=== Begin Enclosure ===
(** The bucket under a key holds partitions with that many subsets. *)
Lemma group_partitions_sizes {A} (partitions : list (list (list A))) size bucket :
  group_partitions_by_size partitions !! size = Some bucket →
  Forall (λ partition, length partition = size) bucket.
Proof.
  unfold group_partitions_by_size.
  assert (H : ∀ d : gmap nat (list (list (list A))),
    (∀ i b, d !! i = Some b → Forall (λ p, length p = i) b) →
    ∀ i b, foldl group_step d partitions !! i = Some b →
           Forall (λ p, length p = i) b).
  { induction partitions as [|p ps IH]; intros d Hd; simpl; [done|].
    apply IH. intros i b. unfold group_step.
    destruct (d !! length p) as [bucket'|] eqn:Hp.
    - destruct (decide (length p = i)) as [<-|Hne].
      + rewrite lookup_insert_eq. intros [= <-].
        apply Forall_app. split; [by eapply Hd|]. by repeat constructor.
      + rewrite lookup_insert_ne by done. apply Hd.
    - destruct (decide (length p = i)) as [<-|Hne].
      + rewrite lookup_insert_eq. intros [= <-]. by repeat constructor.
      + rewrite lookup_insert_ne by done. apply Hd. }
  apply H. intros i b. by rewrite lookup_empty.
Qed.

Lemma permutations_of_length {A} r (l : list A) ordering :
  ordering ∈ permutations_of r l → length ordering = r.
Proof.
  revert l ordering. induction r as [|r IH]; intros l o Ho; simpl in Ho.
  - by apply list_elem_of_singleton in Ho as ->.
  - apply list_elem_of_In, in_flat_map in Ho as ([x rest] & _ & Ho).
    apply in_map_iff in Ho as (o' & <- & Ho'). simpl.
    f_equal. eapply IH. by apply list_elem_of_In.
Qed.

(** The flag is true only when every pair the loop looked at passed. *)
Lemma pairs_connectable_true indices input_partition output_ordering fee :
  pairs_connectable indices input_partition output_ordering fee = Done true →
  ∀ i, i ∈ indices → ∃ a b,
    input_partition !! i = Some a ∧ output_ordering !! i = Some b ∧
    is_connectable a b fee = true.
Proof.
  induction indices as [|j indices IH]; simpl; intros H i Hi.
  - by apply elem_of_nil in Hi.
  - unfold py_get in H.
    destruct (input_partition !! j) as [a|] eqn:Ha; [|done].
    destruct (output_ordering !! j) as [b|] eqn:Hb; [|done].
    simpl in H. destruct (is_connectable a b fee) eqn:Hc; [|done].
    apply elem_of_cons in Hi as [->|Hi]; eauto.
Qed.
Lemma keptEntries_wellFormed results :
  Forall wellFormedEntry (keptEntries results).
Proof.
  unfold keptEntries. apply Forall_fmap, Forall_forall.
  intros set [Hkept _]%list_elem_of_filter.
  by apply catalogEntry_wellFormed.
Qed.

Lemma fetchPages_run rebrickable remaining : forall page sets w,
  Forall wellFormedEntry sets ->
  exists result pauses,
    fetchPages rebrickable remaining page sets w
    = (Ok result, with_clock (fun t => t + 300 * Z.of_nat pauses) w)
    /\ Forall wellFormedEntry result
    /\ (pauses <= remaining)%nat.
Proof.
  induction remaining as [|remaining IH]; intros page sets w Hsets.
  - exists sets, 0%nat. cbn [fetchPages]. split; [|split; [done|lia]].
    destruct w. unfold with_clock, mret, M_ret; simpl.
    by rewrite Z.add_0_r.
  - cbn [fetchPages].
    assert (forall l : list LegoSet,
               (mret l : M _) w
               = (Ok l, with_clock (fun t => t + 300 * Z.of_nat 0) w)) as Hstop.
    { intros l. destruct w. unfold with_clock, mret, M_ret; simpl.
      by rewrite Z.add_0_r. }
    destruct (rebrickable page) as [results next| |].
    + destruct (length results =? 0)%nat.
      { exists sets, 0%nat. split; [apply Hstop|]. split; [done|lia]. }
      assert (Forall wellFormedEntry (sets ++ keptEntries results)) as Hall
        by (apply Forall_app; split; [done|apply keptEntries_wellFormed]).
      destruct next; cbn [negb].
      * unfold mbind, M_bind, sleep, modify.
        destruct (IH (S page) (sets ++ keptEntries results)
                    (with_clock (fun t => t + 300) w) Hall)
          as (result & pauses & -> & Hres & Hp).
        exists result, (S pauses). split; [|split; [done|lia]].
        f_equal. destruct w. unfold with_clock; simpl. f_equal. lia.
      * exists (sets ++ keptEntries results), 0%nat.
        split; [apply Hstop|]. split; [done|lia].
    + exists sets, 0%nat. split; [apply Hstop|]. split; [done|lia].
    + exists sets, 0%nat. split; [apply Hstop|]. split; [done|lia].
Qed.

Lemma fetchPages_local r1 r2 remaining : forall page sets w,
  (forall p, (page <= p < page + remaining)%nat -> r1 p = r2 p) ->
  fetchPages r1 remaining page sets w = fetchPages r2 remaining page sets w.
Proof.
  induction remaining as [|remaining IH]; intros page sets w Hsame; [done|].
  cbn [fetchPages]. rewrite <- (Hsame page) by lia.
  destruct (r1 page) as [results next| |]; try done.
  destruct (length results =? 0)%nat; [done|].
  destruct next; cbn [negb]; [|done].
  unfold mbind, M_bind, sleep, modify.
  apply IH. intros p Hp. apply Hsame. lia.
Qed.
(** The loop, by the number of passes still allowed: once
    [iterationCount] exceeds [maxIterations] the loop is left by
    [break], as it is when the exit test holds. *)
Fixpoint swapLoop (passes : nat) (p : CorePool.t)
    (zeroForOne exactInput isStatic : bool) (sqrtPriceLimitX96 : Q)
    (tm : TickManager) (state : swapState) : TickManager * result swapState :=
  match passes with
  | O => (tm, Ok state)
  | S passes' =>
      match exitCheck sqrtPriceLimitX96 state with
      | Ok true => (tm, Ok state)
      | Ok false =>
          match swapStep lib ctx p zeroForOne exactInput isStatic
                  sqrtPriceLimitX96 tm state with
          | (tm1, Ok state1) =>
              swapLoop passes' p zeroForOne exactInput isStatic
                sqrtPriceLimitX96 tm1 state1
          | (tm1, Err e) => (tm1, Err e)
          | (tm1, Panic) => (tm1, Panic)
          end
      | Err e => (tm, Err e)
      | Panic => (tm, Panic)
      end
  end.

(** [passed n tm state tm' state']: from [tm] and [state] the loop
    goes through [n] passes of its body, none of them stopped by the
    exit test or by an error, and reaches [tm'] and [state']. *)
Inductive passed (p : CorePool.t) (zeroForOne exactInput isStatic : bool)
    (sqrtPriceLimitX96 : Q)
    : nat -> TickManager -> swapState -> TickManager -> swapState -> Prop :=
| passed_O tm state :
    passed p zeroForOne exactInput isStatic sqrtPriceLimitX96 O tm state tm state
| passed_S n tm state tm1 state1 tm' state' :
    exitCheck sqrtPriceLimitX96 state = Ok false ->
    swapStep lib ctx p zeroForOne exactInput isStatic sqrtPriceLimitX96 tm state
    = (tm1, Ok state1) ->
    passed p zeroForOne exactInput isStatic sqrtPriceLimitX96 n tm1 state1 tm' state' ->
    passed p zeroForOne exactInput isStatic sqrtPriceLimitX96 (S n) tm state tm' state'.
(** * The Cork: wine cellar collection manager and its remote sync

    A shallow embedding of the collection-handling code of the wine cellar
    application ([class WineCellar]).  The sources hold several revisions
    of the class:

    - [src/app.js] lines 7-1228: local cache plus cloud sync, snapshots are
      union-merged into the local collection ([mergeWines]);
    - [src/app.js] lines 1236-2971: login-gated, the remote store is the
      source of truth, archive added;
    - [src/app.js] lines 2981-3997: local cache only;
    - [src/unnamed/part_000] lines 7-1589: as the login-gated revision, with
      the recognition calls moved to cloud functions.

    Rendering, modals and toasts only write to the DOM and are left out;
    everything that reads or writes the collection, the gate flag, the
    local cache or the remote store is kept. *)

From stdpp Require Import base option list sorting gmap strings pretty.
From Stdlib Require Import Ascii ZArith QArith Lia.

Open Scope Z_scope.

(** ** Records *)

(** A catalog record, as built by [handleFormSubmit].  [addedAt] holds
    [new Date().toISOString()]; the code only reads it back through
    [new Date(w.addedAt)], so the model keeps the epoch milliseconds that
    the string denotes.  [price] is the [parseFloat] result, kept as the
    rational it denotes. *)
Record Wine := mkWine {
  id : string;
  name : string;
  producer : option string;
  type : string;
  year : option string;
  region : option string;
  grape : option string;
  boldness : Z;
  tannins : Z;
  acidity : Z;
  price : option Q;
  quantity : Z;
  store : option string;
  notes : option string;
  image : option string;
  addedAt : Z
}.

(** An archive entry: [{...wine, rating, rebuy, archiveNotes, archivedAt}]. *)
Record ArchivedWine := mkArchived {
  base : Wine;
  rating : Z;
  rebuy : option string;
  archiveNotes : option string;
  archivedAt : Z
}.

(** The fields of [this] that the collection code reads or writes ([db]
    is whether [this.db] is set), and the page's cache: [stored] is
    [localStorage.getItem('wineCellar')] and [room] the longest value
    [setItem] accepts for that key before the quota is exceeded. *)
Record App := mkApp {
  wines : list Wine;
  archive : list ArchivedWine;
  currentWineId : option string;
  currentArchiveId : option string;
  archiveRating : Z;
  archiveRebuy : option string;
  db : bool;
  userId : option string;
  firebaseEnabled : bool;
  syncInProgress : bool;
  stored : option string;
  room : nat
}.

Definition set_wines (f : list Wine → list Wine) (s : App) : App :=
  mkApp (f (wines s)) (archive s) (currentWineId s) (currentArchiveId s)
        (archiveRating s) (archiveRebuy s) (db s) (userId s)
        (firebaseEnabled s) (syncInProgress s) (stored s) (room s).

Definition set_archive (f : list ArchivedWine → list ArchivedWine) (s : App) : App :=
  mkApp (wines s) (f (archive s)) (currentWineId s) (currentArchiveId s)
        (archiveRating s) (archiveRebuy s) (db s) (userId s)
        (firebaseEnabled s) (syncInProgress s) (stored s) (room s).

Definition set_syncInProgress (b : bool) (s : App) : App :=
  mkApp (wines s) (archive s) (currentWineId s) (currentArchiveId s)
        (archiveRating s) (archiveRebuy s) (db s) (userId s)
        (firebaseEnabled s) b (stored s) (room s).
=== End Enclosure ===
INSTRUCTIONS FOR THE TASK: A single number is the whole answer: the tally of lines above that contain "Hstop".

ANSWER TO THIS PROBLEM: 5